Personal information
- Nationality: British (English)
- Born: 10 August 1972 (age 53) Oakham, England
- Height: 1.81 m (5 ft 11 in)

Sport
- Turned pro: 1988
- Retired: 2006
- Racquet used: Dunlop Hot Melt Pro
- Highest ranking: No. 3 (October 2000)

Medal record
Men's squash
Representing England
Commonwealth Games
| Silver medal – second place | 1998 Kuala Lumpur | Mixed doubles |
European Team Championships
| Gold medal – first place | 1990 Zurich | Team |
| Gold medal – first place | 1991 Gelsenkirchen | Team |
| Gold medal – first place | 1993 Aix-en-Provence | Team |
| Gold medal – first place | 1995 Amsterdam | Team |
| Gold medal – first place | 1998 Helsinki | Team |
| Gold medal – first place | 1999 Linz | Team |
| Gold medal – first place | 2000 Vienna | Team |
| Gold medal – first place | 2001 Eindhoven | Team |
| Gold medal – first place | 2003 Nottingham | Team |
| Gold medal – first place | 2005 Amsterdam | Team |

= Simon Parke =

English squash player

Simon Armour Parke (born 10 August 1972) is a former professional squash player from England. He reached a career-high world ranking of World No. 3 in October 2000.

== Biography ==
Parke won the World Junior Squash Championship title in 1990. As a professional player, he broke into the world's top-20 in 1991, and the top-10 in 1995. He was diagnosed with testicular cancer in December 1995, and underwent surgery in January 1996, followed by treatment which included chemotherapy. He returned to the professional squash circuit four months after his surgery.
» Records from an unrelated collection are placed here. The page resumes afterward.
(** ** Strings

    A [String] of the source is its UTF-8 bytes, one [ascii] per byte, so
    [len()] is [String.length] and [bytes().all(p)] is [bytes_all p]. *)

Definition byte_code (c : ascii) : N := N_of_ascii c.

Fixpoint bytes_all (p : ascii → bool) (s : string) : bool :=
  match s with
  | EmptyString => true
  | String c s => p c && bytes_all p s
  end.

Fixpoint contains_byte (c : ascii) (s : string) : bool :=
  match s with
  | EmptyString => false
  | String d s => Ascii.eqb c d || contains_byte c s
  end.

Definition in_range (lo hi : N) (c : ascii) : bool :=
  (lo <=? byte_code c)%N && (byte_code c <=? hi)%N.

Definition is_ascii_digit (c : ascii) : bool := in_range 48 57 c.
Definition is_ascii_lowercase (c : ascii) : bool := in_range 97 122 c.
Definition is_ascii_uppercase (c : ascii) : bool := in_range 65 90 c.
Definition is_ascii_alphanumeric (c : ascii) : bool :=
  is_ascii_digit c || is_ascii_lowercase c || is_ascii_uppercase c.
Definition is_ascii_hexdigit (c : ascii) : bool :=
  is_ascii_digit c || in_range 97 102 c || in_range 65 70 c.

Definition str_len (s : string) : Z := Z.of_nat (String.length s).
Definition is_empty (s : string) : bool :=
  match s with EmptyString => true | _ => false end.
Definition str_eqb (a b : string) : bool := bool_decide (a = b).
Definition str_in (s : string) (l : list string) : bool := existsb (str_eqb s) l.

(** [s.trim().is_empty()]: every character of [s] is Unicode white space.
    The white-space characters are listed by their UTF-8 encodings. *)
Fixpoint is_blank (s : string) : bool :=
  match s with
  | EmptyString => true
  | String a s1 =>
      if in_range 9 13 a || in_range 32 32 a then is_blank s1
      else match s1 with
      | EmptyString => false
      | String b s2 =>
          if in_range 194 194 a && (in_range 133 133 b || in_range 160 160 b)
          then is_blank s2
          else match s2 with
          | EmptyString => false
          | String c s3 =>
              if (in_range 225 225 a && in_range 154 154 b && in_range 128 128 c)
                 || (in_range 226 226 a && in_range 128 128 b &&
                       (in_range 128 138 c || in_range 168 169 c || in_range 175 175 c))
                 || (in_range 226 226 a && in_range 129 129 b && in_range 159 159 c)
                 || (in_range 227 227 a && in_range 128 128 b && in_range 128 128 c)
              then is_blank s3 else false
          end
      end
  end.

Lemma str_eqb_eq a b : str_eqb a b = true ↔ a = b.
Proof. unfold str_eqb. apply bool_decide_eq_true. Qed.
Lemma str_eqb_refl a : str_eqb a a = true.
Proof. by apply str_eqb_eq. Qed.
Lemma str_eqb_neq a b : str_eqb a b = false ↔ a ≠ b.
Proof. unfold str_eqb. apply bool_decide_eq_false. Qed.

Lemma str_in_elem s l : str_in s l = true ↔ s ∈ l.
Proof.
  unfold str_in. rewrite existsb_exists. setoid_rewrite str_eqb_eq.
  setoid_rewrite <- list_elem_of_In. naive_solver.
Qed.

Lemma bytes_all_app p s t : bytes_all p (s +:+ t) = bytes_all p s && bytes_all p t.
Proof. induction s as [|c s IH]; simpl; [done|]. by rewrite IH, andb_assoc. Qed.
Parke was part of the England team that won the 1995 Men's World Team Squash Championships and 1997 Men's World Team Squash Championships. He also won the British National Championships in 1998 and the US Open title in 1999. He also represented England and won a silver medal in the mixed doubles, at the 1998 Commonwealth Games in Kuala Lumpur.

Parke won ten gold medals for the England men's national squash team at the European Squash Team Championships from 1990 to 2005.

In 2012 Parke started coaching squash at Chaple Allerton in Leeds.

Parke currently teaches at Leeds University, predominantly teaching the 'improvers' squad.